読後感想

久しぶりに面白い、というか一気に読める本を読みました。SF映画「トータル・リコール」、「ブレードランナー」、「マイノリティー・リポート」などの原作者が書いたもので、それもだいぶ前に書かれた、1952年から1953年に作者が25歳の時に書かれた本なのです。この小説は長い間出版されず2007年になってやっと日の目を見ます。それも作者の没後でした。邦訳出版されたのは2013年でした。本の題名は「市(まち)に虎声(こせい)あらん」(原題 VOICES FROM THE STREET)、作者はフィリップ・K・ディックです。
なぜ出版が遅れたのかは巻末の解説にも若干触れられていますが不明です。SF作家として売れっ子となったディックのイメージを損なうのを恐れた出版元の思惑などがあったのではなどと邪推しますが、テーマが売れ筋ではない地味で、主人公の内部の葛藤に重点を置いたストーリー展開などがその原因ではなかったかと思ったりします。しかし、1950年代のアメリカのマッカーシズムレイシズムの吹き荒れる、ある意味荒んだアメリカ社会における知識層の閉塞状況を、リアルタイムで描いたものとして大変興味深く読みました。
冒頭に挙げた映画の3作はともに観ていますが、3作に共通する主人公のやや屈折した性格と重苦しいSF設定は、この「市に虎声あらん」に原型を見るような気もします。
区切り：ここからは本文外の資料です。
(* ===== verification/Log.v ===== *)
(** * Structured logging: [internal/observability/logger.go], [logfields.go]

    A logger is a level, a sink and the attributes it was derived with; a call
    emits one line or nothing.  A line is the members of its JSON object in
    order, as [log/slog] writes them: the time, the level, the message, then the
    attributes, each passed through [replaceAttr]; how a value is printed is
    left to [slog].  The arguments of every call are key and value in turn, so
    they are attributes here. *)

From Stdlib Require Import Ascii.
From S2P Require Import Prelude Money Decimal GoTime Float64 Wire.

(** ** The vocabulary *)

Definition FieldService : string := "service".
Definition FieldVersion : string := "version".
Definition FieldComponent : string := "component".
Definition FieldSessionID : string := "sessionId".
Definition FieldShortID : string := "shortId".
Definition FieldCorrelationID : string := "correlationId".

Definition field_names : list string :=
  [FieldService; FieldVersion; FieldComponent; FieldSessionID; FieldShortID; FieldCorrelationID; "event"; "symbol";
   "interval"; "updateId"; "tradeId"; "seq"; "tier"; "fromTier"; "override"; "reason"; "streak"; "rttMs"; "jitterMs";
   "effectiveRate"; "targetRate"; "durationMs"; "count"; "dropped"; "coalesced"; "error"; "errorCode"; "fatal";
   "addr"; "path"; "method"; "status"; "bytes"; "seed"; "epoch"; "eventIndex"; "driver"; "queueDepth";
   "remoteAddr"; "clientVersion"; "platform"; "deviceId"; "tierReason"; "applied"; "batchSize"; "rows"; "gapSize";
   "attempt"; "force"; "schemaVersion"; "capacity"; "ws"; "timedOut"; "debugBuild"; "debugControls";
   "metricsDriver"; "uptime"; "kind"; "operation"; "detail"; "channels"; "previousInterval"].
Definition message_slugs : list string :=
  ["server_starting"; "listening"; "shutdown_started"; "shutdown_complete"; "warmup_complete";
   "metrics_store_ready"; "metrics_store_degraded"; "metrics_dropped"; "metrics_pruned"; "metrics_flush_slow";
   "config_loaded"; "ws_connected"; "ws_disconnected"; "ws_subscribe"; "ws_message_dropped";
   "ws_critical_message_dropped"; "ws_slow_consumer"; "ws_rate_limited"; "tier_transition"; "health_report";
   "health_watchdog"; "book_recovery"; "book_gap_detected"; "book_resync"; "protocol_error"; "malformed_frame";
   "unknown_message_type"; "validation_failed"; "engine_event"; "invariant_violation"; "candle_closed";
   "fault_injected"; "debug_control"; "cache_write_failed"; "engine_stopped"; "startup_failed";
   "engine_ended_early"; "http_shutdown_incomplete"; "metrics_close_failed"; "metrics_flush_incomplete";
   "debug_routes_enabled"; "http_request"; "http_panic"; "ws_session_ended"; "ws_upgrade_failed"; "client_hello";
   "welcome_before_warmup"; "encode_failed"].
Definition component_names : list string :=
  ["engine"; "market"; "session"; "tier"; "orderbook"; "candle"; "metrics"; "transport"; "config"; "debug"].

(** ** Levels *)

(** [slog.Level]. *)
Definition LevelDebug : Z := -4.
Definition LevelInfo : Z := 0.
Definition LevelWarn : Z := 4.
Definition LevelError : Z := 8.

(** [strings.ToLower]; outside ASCII no letter becomes one of those compared. *)
Definition to_lower (c : ascii) : ascii :=
  let n := N_of_ascii c in if ((65 <=? n) && (n <=? 90))%N then ascii_of_N (n + 32) else c.
Definition parseLevel (level : text) : Z :=
  let s := map to_lower level in
  if bool_decide (s = txt "debug") then LevelDebug
  else if bool_decide (s = txt "warn") then LevelWarn
  else if bool_decide (s = txt "error") then LevelError
  else LevelInfo.

(** [Level.String] of the four. *)
Definition level_name (level : Z) : string :=
  if level =? LevelDebug then "DEBUG" else if level =? LevelInfo then "INFO"
  else if level =? LevelWarn then "WARN" else "ERROR".

(** ** Attributes *)

Inductive Value := VString (s : string) | VNumber (z : Z) | VFloat (x : float64) | VBool (b : bool) | VClock (t : Time).
Definition Attr : Type := string * Value.
Definition TimeKey : string := "time".
Definition LevelKey : string := "level".
Definition MessageKey : string := "msg".

(** [None] is a panic: [Value.Time] of a value that is not a time. *)
Definition replaceAttr (a : Attr) : option Attr :=
  if bool_decide (a.1 = TimeKey) then
    match a.2 with
    | VClock t => Some (TimeKey, VString (String.string_of_list_ascii (FormatTime (tUTC t))))
    | _ => None
    end
  else Some a.

(** ** Loggers *)

Inductive Sink := Stdout | Stderr | SinkTo (id : nat).
Record Logger := mkLogger {
  lgSink : Sink; lgLevel : Z; lgAttrs : list Attr; lgVersion : string; lgDebug : bool }.

Definition With (l : Logger) (attrs : list Attr) : option Logger :=
  attrs ← mapM replaceAttr attrs;
  Some (mkLogger (lgSink l) (lgLevel l) (lgAttrs l ++ attrs) (lgVersion l) (lgDebug l)).

(** A nil writer means standard output. *)
Definition New (level : text) (version : string) (debugBuild : bool) (w : option Sink) : option Logger :=
  With (mkLogger (default Stdout w) (parseLevel level) [] version debugBuild)
    [(FieldService, VString "pulsetrade-backend"); (FieldVersion, VString version)].

Definition Component (l : Logger) (name : string) : option Logger := With l [(FieldComponent, VString name)].
Definition Session (l : Logger) (sessionID shortID : string) : option Logger :=
  With l [(FieldSessionID, VString sessionID); (FieldShortID, VString shortID)].
Definition WithCorrelation (l : Logger) (correlationID : string) : option Logger :=
  With l [(FieldCorrelationID, VString correlationID)].
Definition DebugEnabled (l : Logger) : bool := lgDebug l.

(** A call of [Debug], [Info], [Warn] or [Error]: the line for the sink, if the
    level is enabled. *)
Inductive Emitted := NotLogged | Logged (line : list Attr) | LogPanics.
Definition log (l : Logger) (level : Z) (msg : string) (attrs : list Attr) (now : Time) : Emitted :=
  if level <? lgLevel l then NotLogged
  else
    match mapM replaceAttr [(TimeKey, VClock now); (LevelKey, VString (level_name level)); (MessageKey, VString msg)],
          mapM replaceAttr attrs with
    | Some head, Some tail => Logged (head ++ lgAttrs l ++ tail)
    | _, _ => LogPanics
    end.

(** The logger of a session ([Session.logger]); a line of a session without a
    configured logger goes to standard output. *)
Definition session_logger (configured : option Logger) (id short : string) : option Logger :=
  base ← (match configured with Some l => Some l | None => New (txt "info") "dev" false None end);
  l ← Component base "session"; Session l id short.

(** ** Loggers in a context *)

(** The values a context holds under the logger's key, the innermost first; the
    outer [option] of a context is its nil. *)
Definition Context_ : Type := option (list (option Logger)).
(** [context.WithValue] panics on a nil parent. *)
Definition WithContext (ctx : Context_) (logger : option Logger) : option Context_ :=
  match ctx with None => None | Some values => Some (Some (logger :: values)) end.
Definition FromContext (ctx : Context_) (fallback : option Logger) : option Logger :=
  match ctx with
  | Some (Some l :: _) => Some l
  | _ => fallback
  end.

(** ** The vocabulary is one *)

(** No field, message or component is named twice, and no field takes the place
    of a member [slog] writes itself. *)
Lemma vocabulary_distinct :
  NoDup field_names /\ NoDup message_slugs /\ NoDup component_names /\
  (TimeKey ∉ field_names) /\ (LevelKey ∉ field_names) /\ (MessageKey ∉ field_names).
Proof. repeat split; apply (bool_decide_unpack _); vm_compute; exact I. Qed.

Definition of_vocabulary (attrs : list Attr) : Prop := Forall (fun a => a.1 ∈ field_names) attrs.

Lemma replace_vocabulary attrs : of_vocabulary attrs -> mapM replaceAttr attrs = Some attrs.
Proof.
  unfold of_vocabulary. induction 1 as [|a attrs Ha _ IH]; [done|]. cbn [mapM].
  assert (E : replaceAttr a = Some a).
  { unfold replaceAttr. rewrite bool_decide_eq_false_2; [done|]. intros E. rewrite E in Ha.
    by destruct vocabulary_distinct as (_ & _ & _ & Ht & _). }
  rewrite E. cbn [mbind option_bind]. by rewrite IH.
Qed.

(** ** Derived loggers and their lines *)

Lemma With_vocabulary l attrs :
  of_vocabulary attrs ->
  With l attrs = Some (mkLogger (lgSink l) (lgLevel l) (lgAttrs l ++ attrs) (lgVersion l) (lgDebug l)).
Proof. intros Ha. unfold With. by rewrite replace_vocabulary. Qed.

(** A logger derived in several steps. *)
Definition derive (l : option Logger) (steps : list (list Attr)) : option Logger :=
  fold_left (fun l attrs => l ← l; With l attrs) steps l.

Lemma derive_attrs l steps :
  Forall of_vocabulary steps ->
  derive (Some l) steps = Some (mkLogger (lgSink l) (lgLevel l) (lgAttrs l ++ concat steps) (lgVersion l) (lgDebug l)).
Proof.
  intros HF. revert l. induction HF as [|attrs steps Ha _ IH]; intros l; cbn [derive fold_left concat].
  { rewrite app_nil_r. by destruct l. }
  cbn [mbind option_bind]. rewrite With_vocabulary by done. fold (derive (Some (mkLogger (lgSink l) (lgLevel l) (lgAttrs l ++ attrs) (lgVersion l) (lgDebug l))) steps).
  rewrite IH. cbn [lgSink lgLevel lgAttrs lgVersion lgDebug]. by rewrite <- app_assoc.
Qed.

Definition service_attrs (version : string) : list Attr :=
  [(FieldService, VString "pulsetrade-backend"); (FieldVersion, VString version)].
Definition clock_text (now : Time) : Value := VString (String.string_of_list_ascii (FormatTime (tUTC now))).

(** A line is emitted exactly from the configured level on, never panics with
    the fields of the vocabulary, and holds the time in milliseconds, the level,
    the message, the service, and what the logger was derived with before what
    the call adds; deriving keeps the sink, the level and the debug flag.  When
    no field is given twice, no member of the line is. *)
Theorem log_line level version debug w steps severity msg attrs now :
  Forall of_vocabulary steps -> of_vocabulary attrs ->
  exists l, derive (New level version debug w) steps = Some l /\
    lgSink l = default Stdout w /\ lgVersion l = version /\ DebugEnabled l = debug /\
    let line := [(TimeKey, clock_text now); (LevelKey, VString (level_name severity)); (MessageKey, VString msg)] ++
                service_attrs version ++ concat steps ++ attrs in
    log l severity msg attrs now = (if severity <? parseLevel level then NotLogged else Logged line) /\
    (NoDup (map fst (service_attrs version ++ concat steps ++ attrs)) -> NoDup (map fst line)).
Proof.
  intros Hs Ha. eexists. cbv zeta. split; [by apply derive_attrs|]. split_and!; try done.
  - unfold log. cbn [lgLevel lgAttrs]. destruct (severity <? parseLevel level); [done|].
    rewrite (replace_vocabulary attrs) by done. cbn. done.
  - intros Hnd. set (names := map fst (service_attrs version ++ concat steps ++ attrs)) in *. rewrite map_app. fold names.
    assert (Hin : Forall (fun n => n ∈ field_names) names).
    { unfold names. apply Forall_map. rewrite !Forall_app. split_and!; [|by apply Forall_concat|done].
      repeat constructor; apply (bool_decide_unpack _); vm_compute; exact I. }
    rewrite Forall_forall in Hin. destruct vocabulary_distinct as (_ & _ & _ & Ht & Hl & Hm).
    cbn [map fst app]. rewrite !NoDup_cons, !not_elem_of_cons. split_and!; done || by intros ?%Hin.
Qed.

(** A level is one of four, whatever its case, and information by default. *)
Lemma parseLevel_cases level :
  parseLevel level = LevelDebug \/ parseLevel level = LevelInfo \/ parseLevel level = LevelWarn \/ parseLevel level = LevelError.
Proof. unfold parseLevel. repeat case_bool_decide; tauto. Qed.

(** The innermost logger of a context answers; the fallback is for a context
    without one. *)
Lemma FromContext_WithContext ctx l fallback :
  match WithContext (Some ctx) (Some l) with Some ctx' => FromContext ctx' fallback = Some l | None => False end.
Proof. done. Qed.

(** ** Concrete inputs *)

Example levels : map parseLevel [txt "DEBUG"; txt "Warn"; txt "error"; txt "trace"; []] =
  [LevelDebug; LevelWarn; LevelError; LevelInfo; LevelInfo].
Proof. reflexivity. Qed.

(** [DebugEnabled] answers for the build, not for the level. *)
Example debug_build_logs_no_debug : exists l, New (txt "info") "1.0.0" true None = Some l /\
  DebugEnabled l = true /\ log l LevelDebug "health_report" [] (unixNanos 0) = NotLogged.
Proof. eexists. split_and!; reflexivity. Qed.

(** A logger for nobody in particular: a nil logger in the context hides the
    one outside it. *)
Example nil_logger_hides l l' :
  FromContext (Some [None; Some l]) (Some l') = Some l'.
Proof. reflexivity. Qed.

Lemma log_line_witness :
  exists l, session_logger (New (txt "info") "1.0.0" false None) "sess_1" "ABC" = Some l /\
    log l LevelInfo "ws_connected" [("symbol", VString "BTC-USD")] (unixNanos 1709251199999999999) =
      Logged [("time", VString "2024-02-29T23:59:59.999Z"); ("level", VString "INFO"); ("msg", VString "ws_connected");
              ("service", VString "pulsetrade-backend"); ("version", VString "1.0.0"); ("component", VString "session");
              ("sessionId", VString "sess_1"); ("shortId", VString "ABC"); ("symbol", VString "BTC-USD")].
Proof.
  destruct (log_line (txt "info") "1.0.0" false None
    [[(FieldComponent, VString "session")]; [(FieldSessionID, VString "sess_1"); (FieldShortID, VString "ABC")]]
    LevelInfo "ws_connected" [("symbol", VString "BTC-USD")] (unixNanos 1709251199999999999)) as (l & Hd & _ & _ & _ & Hl & _).
  - repeat constructor; apply (bool_decide_unpack _); vm_compute; exact I.
  - repeat constructor; apply (bool_decide_unpack _); vm_compute; exact I.
  - exists l. split; [exact Hd|]. rewrite Hl. vm_compute. reflexivity.
Defined.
作者が存命中は出版しなかったというのは、あるいは作者本人の希望であったかも知れません。巻末解説によればこの本の主人公と作者は、事実上の長編処女作ということもあり、当たり前のことでしょうがかなりダブルところあるようで、ひょっとするとそんなことも・・・などと思わせる節も感じられました。
J.D.サリンジャーと言いこの作家と言い、この時代のアメリカの小説家はなかなかやるなあと思ったのでした。